By: Bill Wilson
One word to die by.
That is all I needed. Cause of death: electrocution.
When my wife told me how a local FOX news station described what happened to a pair of workers when they made a fatal maneuver operating an aerial lift around power lines, my nose crinkled in disgust.
“Why did they have to be that descriptive?” I moaned out of my pillow.
These days the media has mastered the practice of soaking the verbal brush they paint with and splattering it across the viewing audience for that “oohs-and-aahs” effect. Keep a tarp right by the couch, because it flies often and without warning.
Instead of launching high-flying adjectives or twisting, turning adverbs to describe the state of the unfortunates’ remains, I could have benefited more from accounts leading to the deadly breach. Why did two workers attempting to paint a bridge roam off-course? Maybe the operator was locked into surveying the task ahead. Maybe there was a momentary lapse in depth perception.
When I attended the Crane & Hoist Conference last December in Las Vegas, I was able to sit in on a session addressing safety and power lines. It was not long before the audience flipped the podium around. Concerns never crested, they just kept rising. After a while it was clear that there just was not enough industry sandbagging going on.
Constant words to live by. That is what every worker needs tucked under the hard hat. In late June I had the opportunity to visit the I-35W bridge construction site up in Minneapolis. As many as 600 workers sweat for that job on a daily basis. Walking the southbound portion of the span, clusters of them were splotched all over the place. Cable was being pulled in for post-tensioning, sections prepped for positioning, old road being demolished once and for all. The bridge is wide enough to land a Boeing 777, and it is being snapped together in just 10 months. So far there has not been a single serious safety issue. Why? Because the prime contractor conducts safety briefings every single day. Miss a class and there are safety posters hitting you in the face (softly, of course) as you approach the jobsite.
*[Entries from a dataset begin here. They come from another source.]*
(* ===== verification/AirportKey.v ===== *)
(** * The AirPort Express key ([src/airport_key.c])

    The private key of the challenge response and of the session-key unwrapping, as
    the five big-endian arrays of the source, and what BearSSL requires of a key in
    that form. *)
From Stdlib Require Import ZArith Lia Znumtheory List.
From stdpp Require Import base numbers list.
From S2P Require Import Prelude.

Local Open Scope Z_scope.

Definition RSA_P : bytes :=
  [0xf7; 0xe0; 0xbf; 0x5a; 0x1e; 0x67; 0x18; 0x31; 0x9a; 0x8b; 0x62; 0x09;
   0xc3; 0x17; 0x14; 0x44; 0x04; 0x59; 0xf9; 0x73; 0x85; 0x66; 0x13; 0xb1;
   0x7a; 0xe1; 0x50; 0x8b; 0xb3; 0xe6; 0x31; 0x6e; 0x6b; 0x7f; 0x46; 0x2d;
   0x2f; 0x7d; 0x64; 0x41; 0x2b; 0x84; 0xb7; 0x6b; 0xc2; 0x3f; 0x2b; 0x0c;
   0x35; 0x62; 0x45; 0x52; 0x79; 0xb2; 0x43; 0xa9; 0xf7; 0x31; 0x6f; 0x95;
   0x80; 0x07; 0xb3; 0x4c; 0x61; 0xf7; 0x68; 0xe2; 0xd4; 0x4e; 0xd5; 0xff;
   0x2b; 0x27; 0x28; 0x17; 0xec; 0x32; 0xb3; 0xe4; 0x93; 0x92; 0x92; 0x28;
   0xfa; 0xe7; 0x8e; 0x77; 0x4c; 0xa0; 0xf7; 0x5e; 0xbd; 0x69; 0xd5; 0x92;
   0x02; 0x79; 0x8f; 0x11; 0x6e; 0x36; 0x0c; 0x64; 0x38; 0xb3; 0x2e; 0x1b;
   0xd8; 0xb9; 0xdc; 0x1e; 0x32; 0x32; 0xf0; 0xd3; 0x09; 0x18; 0x88; 0x3c;
   0xc4; 0x3e; 0xf8; 0xdd; 0xa2; 0x2c; 0x36; 0x91].

Definition RSA_Q : bytes :=
  [0xef; 0x6f; 0xff; 0xf9; 0x94; 0xf1; 0xe5; 0x64; 0x41; 0xaa; 0x00; 0x35;
   0xfd; 0x19; 0xa0; 0xc8; 0xd6; 0xf0; 0x23; 0x78; 0xc7; 0x05; 0x80; 0xd9;
   0xc4; 0x84; 0x20; 0x79; 0x1d; 0xf4; 0x07; 0xc5; 0x91; 0xfb; 0x6e; 0xbf;
   0xca; 0x32; 0x2c; 0x30; 0x86; 0xdd; 0x90; 0x1f; 0xd2; 0xfa; 0xe1; 0xae;
   0xbb; 0x64; 0xad; 0xf6; 0xbb; 0x79; 0xff; 0x80; 0x51; 0xbe; 0xbd; 0x0c;
   0xd8; 0x20; 0xab; 0x89; 0x87; 0x40; 0x06; 0x01; 0xa7; 0xb2; 0xfe; 0x93;
   0x90; 0xca; 0xcc; 0x9a; 0xca; 0xb8; 0xed; 0x2b; 0xf9; 0x1d; 0x18; 0x6d;
   0x8f; 0x69; 0x64; 0x3d; 0x7e; 0xfe; 0x0f; 0x5d; 0x56; 0xdf; 0x75; 0x77;
   0xa2; 0xd0; 0x35; 0xea; 0x54; 0x13; 0xfc; 0x98; 0xd8; 0xf3; 0xf9; 0x08;
   0xda; 0x05; 0x9a; 0x37; 0x9d; 0xa4; 0xb1; 0xcc; 0x38; 0xf1; 0x5d; 0x56;
   0x0a; 0x83; 0xcc; 0x31; 0x71; 0x53; 0xc8; 0x4b].

Definition RSA_DP : bytes :=
  [0xd0; 0xeb; 0xaf; 0xbc; 0x40; 0x25; 0xba; 0x81; 0x8c; 0x75; 0x70; 0x23;
   0x34; 0x38; 0x4e; 0x8f; 0x69; 0x6f; 0x80; 0x4d; 0x7a; 0xa0; 0xe7; 0x76;
   0x4e; 0x50; 0x7b; 0xb7; 0xd3; 0xdf; 0xef; 0xc7; 0xd6; 0x78; 0xc6; 0x68;
   0x2d; 0x3f; 0xad; 0x71; 0x34; 0x41; 0xbe; 0xea; 0xe7; 0x24; 0xa0; 0x9e;
   0xc0; 0x9b; 0xdc; 0x3b; 0xc0; 0x70; 0x9c; 0x91; 0x33; 0xd4; 0x89; 0xec;
   0xe2; 0xa5; 0x1a; 0xdd; 0x05; 0x31; 0x27; 0x49; 0x0f; 0x92; 0x86; 0xd1;
   0x73; 0xc8; 0xa4; 0x05; 0x4d; 0xc2; 0x0a; 0x57; 0x5c; 0x7e; 0x4c; 0x0c;
   0x98; 0x34; 0xf4; 0xa1; 0xde; 0x87; 0x49; 0x17; 0xa3; 0xe4; 0x00; 0xea;
   0xf8; 0x85; 0x06; 0x2d; 0xb5; 0xcb; 0x7e; 0x34; 0x36; 0x89; 0xe7; 0x11;
   0xf7; 0x5f; 0xe7; 0x83; 0xd7; 0xe1; 0x91; 0x92; 0xfd; 0x76; 0x9c; 0xd5;
   0x42; 0xbe; 0xa4; 0xb9; 0x01; 0x07; 0xec; 0xd1].

Definition RSA_DQ : bytes :=
  [0x7f; 0x40; 0x18; 0xdc; 0x7d; 0xea; 0x29; 0x2d; 0xa5; 0x30; 0x42; 0x38;
   0x6f; 0x31; 0x05; 0xa0; 0x77; 0x8a; 0xdc; 0x6f; 0x3d; 0xe6; 0x90; 0xda;
   0x2b; 0x74; 0xc5; 0x05; 0x59; 0x83; 0xed; 0xf5; 0x74; 0x66; 0x1a; 0x2f;
   0xd7; 0xb7; 0xde; 0x80; 0x53; 0xcc; 0xc0; 0xe2; 0x08; 0xf0; 0xc8; 0xac;
   0x62; 0x6f; 0x59; 0x7d; 0x3d; 0x99; 0xd2; 0xce; 0x51; 0xa3; 0x7b; 0x39;
   0xae; 0x4b; 0x7e; 0x9e; 0xf2; 0xc0; 0x75; 0xf0; 0xbf; 0x3d; 0x83; 0xca;
   0xcd; 0x32; 0xda; 0x96; 0x91; 0x92; 0xc2; 0x89; 0x92; 0x35; 0x82; 0x5c;
   0x07; 0xd1; 0xcd; 0x32; 0x59; 0xa1; 0x90; 0x6c; 0xdc; 0xd4; 0x99; 0xcb;
   0x61; 0x3e; 0x22; 0xc9; 0x4c; 0xb1; 0xea; 0x97; 0x19; 0x06; 0x60; 0x9d;
   0xf1; 0xb0; 0xf4; 0x8b; 0x06; 0x3f; 0x17; 0x37; 0x20; 0x34; 0x36; 0x94;
   0x99; 0xb5; 0xfd; 0xf9; 0x70; 0xef; 0x44; 0x0d].

Definition RSA_IQ : bytes :=
  [0x90; 0x4e; 0xe9; 0x20; 0xf9; 0x44; 0xef; 0x5a; 0xaf; 0x7c; 0x94; 0x20;
   0xa0; 0x0f; 0x5e; 0x9b; 0x48; 0x08; 0x2c; 0x0b; 0x84; 0xe0; 0xfb; 0xb5;
   0xdd; 0xa2; 0xa2; 0x26; 0x77; 0xdf; 0xb7; 0xb8; 0x48; 0x8d; 0xb2; 0xbe;
   0xe6; 0x4c; 0x9b; 0xdd; 0x3c; 0xac; 0x66; 0xfa; 0x32; 0x0e; 0x76; 0xf7;
   0x1c; 0xe2; 0xaf; 0x22; 0x72; 0xbb; 0xbd; 0x76; 0xca; 0xb9; 0x4e; 0x08;
   0x4a; 0x0c; 0x41; 0xd9; 0xb0; 0x77; 0x1d; 0xc6; 0x33; 0x40; 0xc1; 0xac;
   0xcf; 0x5a; 0x89; 0xda; 0x01; 0xb4; 0x37; 0x98; 0x6f; 0x26; 0x9c; 0xf0;
   0xc2; 0x16; 0xe1; 0x5e; 0xa1; 0x4a; 0x03; 0x8c; 0xda; 0x69; 0x2a; 0xf0;
   0xeb; 0x6d; 0xb0; 0x0e; 0x78; 0x80; 0x2b; 0x93; 0x25; 0x20; 0x4d; 0x2d;
   0x20; 0x02; 0x8a; 0x3f; 0x8c; 0xb1; 0x34; 0x68; 0xe8; 0x0f; 0x64; 0x18;
   0x8e; 0x10; 0x46; 0xba; 0x1b; 0xe4; 0x58; 0xa6].

(** [br_rsa_private_key]: the modulus width and the arrays with their lengths. *)
Record br_rsa_private_key := mk_key {
  n_bitlen : nat;
  key_p : bytes; plen : nat;
  key_q : bytes; qlen : nat;
  key_dp : bytes; dplen : nat;
  key_dq : bytes; dqlen : nat;
  key_iq : bytes; iqlen : nat;
}.

Definition AIRPORT_RSA_SK : br_rsa_private_key := {|
  n_bitlen := 2048;
  key_p := RSA_P; plen := length RSA_P;
  key_q := RSA_Q; qlen := length RSA_Q;
  key_dp := RSA_DP; dplen := length RSA_DP;
  key_dq := RSA_DQ; dqlen := length RSA_DQ;
  key_iq := RSA_IQ; iqlen := length RSA_IQ;
|}.

(** ** What a key of this form must satisfy *)

(** An array as the number it denotes. *)
Definition be_num (l : bytes) : Z := foldl (fun v b => v * 256 + b) 0 l.

Definition k_p k := be_num (take (plen k) (key_p k)).
Definition k_q k := be_num (take (qlen k) (key_q k)).
Definition k_dp k := be_num (take (dplen k) (key_dp k)).
Definition k_dq k := be_num (take (dqlen k) (key_dq k)).
Definition k_iq k := be_num (take (iqlen k) (key_iq k)).

(** For the public exponent [e]: the modulus has exactly [n_bitlen] bits, the
    exponents are the reduced inverses of [e], [iq] that of [q], and [p] is the
    larger factor and neither array starts with a zero byte. *)
Definition key_ok (e : Z) (k : br_rsa_private_key) : bool :=
  (2 ^ (Z.of_nat (n_bitlen k) - 1) <=? k_p k * k_q k) && (k_p k * k_q k <? 2 ^ Z.of_nat (n_bitlen k)) &&
  (k_q k <? k_p k) && Z.odd (k_p k) && Z.odd (k_q k) &&
  (0 <? k_dp k) && (k_dp k <? k_p k - 1) && (e * k_dp k mod (k_p k - 1) =? 1) &&
  (0 <? k_dq k) && (k_dq k <? k_q k - 1) && (e * k_dq k mod (k_q k - 1) =? 1) &&
  (0 <? k_iq k) && (k_iq k <? k_p k) && (k_iq k * k_q k mod k_p k =? 1).

(** Garner's recombination of the two half results, for which [iq] is there. *)
Definition crt (k : br_rsa_private_key) (a b : Z) : Z :=
  b + k_q k * ((a - b) * k_iq k mod k_p k).

Lemma garner p q iq x : 0 < q -> 0 <= x < p * q -> iq * q mod p = 1 ->
  x mod q + q * ((x mod p - x mod q) * iq mod p) = x.
Proof.
  intros Hq Hx Hi.
  assert (0 < p) as Hp by nia.
  pose proof (Z.div_mod x q ltac:(lia)) as E.
  assert (0 <= x / q < p) as Hr.
  { split; [apply Z.div_pos; lia | apply Z.div_lt_upper_bound; lia]. }
  assert ((x mod p - x mod q) * iq mod p = x / q) as ->; [|lia].
  rewrite <- (Z.mod_small (x / q) p) by lia.
  rewrite <- Zmult_mod_idemp_l, Zminus_mod_idemp_l, Zmult_mod_idemp_l.
  replace ((x - x mod q) * iq) with (x / q * (iq * q)) by (rewrite E at 2; ring).
  by rewrite <- Zmult_mod_idemp_r, Hi, Z.mul_1_r.
Qed.

Lemma key_ok_iq e k : key_ok e k = true -> 0 < k_q k /\ k_iq k * k_q k mod k_p k = 1.
Proof.
  unfold key_ok. rewrite !andb_true_iff, !Z.ltb_lt, !Z.eqb_eq. intuition lia.
Qed.

Lemma airport_key_ok : key_ok 65537 AIRPORT_RSA_SK = true.
Proof. vm_compute. reflexivity. Qed.

Lemma arrays_ok (n : nat) (ls : list bytes) :
  forallb (fun a => forallb (fun b => (0 <=? b) && (b <? 256)) a && (length a =? n)%nat) ls = true ->
  Forall (fun a => bytes_ok a /\ length a = n) ls.
Proof.
  intros H. apply Forall_forall. intros a Ha. apply list_elem_of_In in Ha.
  pose proof (proj1 (forallb_forall _ _) H a Ha) as Hb.
  apply andb_prop in Hb as [H1 H2]. split; [|by apply Nat.eqb_eq in H2].
  apply Forall_forall. intros b Hb. apply list_elem_of_In in Hb.
  pose proof (proj1 (forallb_forall _ _) H1 b Hb) as Hc.
  apply andb_prop in Hc as [Hc Hd]. apply Z.leb_le in Hc. apply Z.ltb_lt in Hd. by split.
Qed.

(** C32: the AirPort key is a well-formed private key for the public exponent 65537:
    its arrays are of 128 bytes each and stay inside their declared lengths, the
    product of the factors has exactly the 2048 bits announced, [dp] and [dq] invert
    the exponent modulo [p - 1] and [q - 1], and [iq] inverts [q] modulo [p], so that
    every residue of the modulus is recovered from its two halves. *)
Theorem airport_key_well_formed :
  Forall (fun a => bytes_ok a /\ length a = 128%nat) [RSA_P; RSA_Q; RSA_DP; RSA_DQ; RSA_IQ] /\
  key_ok 65537 AIRPORT_RSA_SK = true /\
  forall x, 0 <= x < k_p AIRPORT_RSA_SK * k_q AIRPORT_RSA_SK ->
    crt AIRPORT_RSA_SK (x mod k_p AIRPORT_RSA_SK) (x mod k_q AIRPORT_RSA_SK) = x.
Proof.
  split; [|split; [exact airport_key_ok|]].
  - apply arrays_ok. vm_compute. reflexivity.
  - intros x Hx. destruct (key_ok_iq _ _ airport_key_ok) as [Hq Hi].
    unfold crt. by apply garner.
Qed.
Aerial lift operators do the ups and downs necessary for a certificate, and then in most cases are left to roam the skies alone. Everybody needs a refresher course. Do you know how many times an editor refers back to the Associated Press Stylebook? Let’s put it this way, if it were stripped from us after journalism school, we all would be jolted to our deaths.
The ANSI standard that deals with aerial lift safety is non-enforceable. Contractors cannot lose a job they just won because someone is swaying dangerously. Rental equipment dealers cannot lose a business because they just dropped the piece of equipment off and promptly checked out. Sure, they can be sued into oblivion and watched and financially whacked by OSHA, but the courts could ultimately make the blow feel like it is coming from a Wiffle bat instead of an aluminum one. Workers can only lose a finger, lose a limb or, much worse, lose a life.
There is no everyday accountability. Eagle Painting, which dispensed the two workers who were electrocuted, has been cited before for workplace safety violations. Back in 2005 an employee suffered a fatal fall while working on a bridge in Kentucky. That person is gone forever, but Eagle Painting is still alive and well. Why? One word: injustice.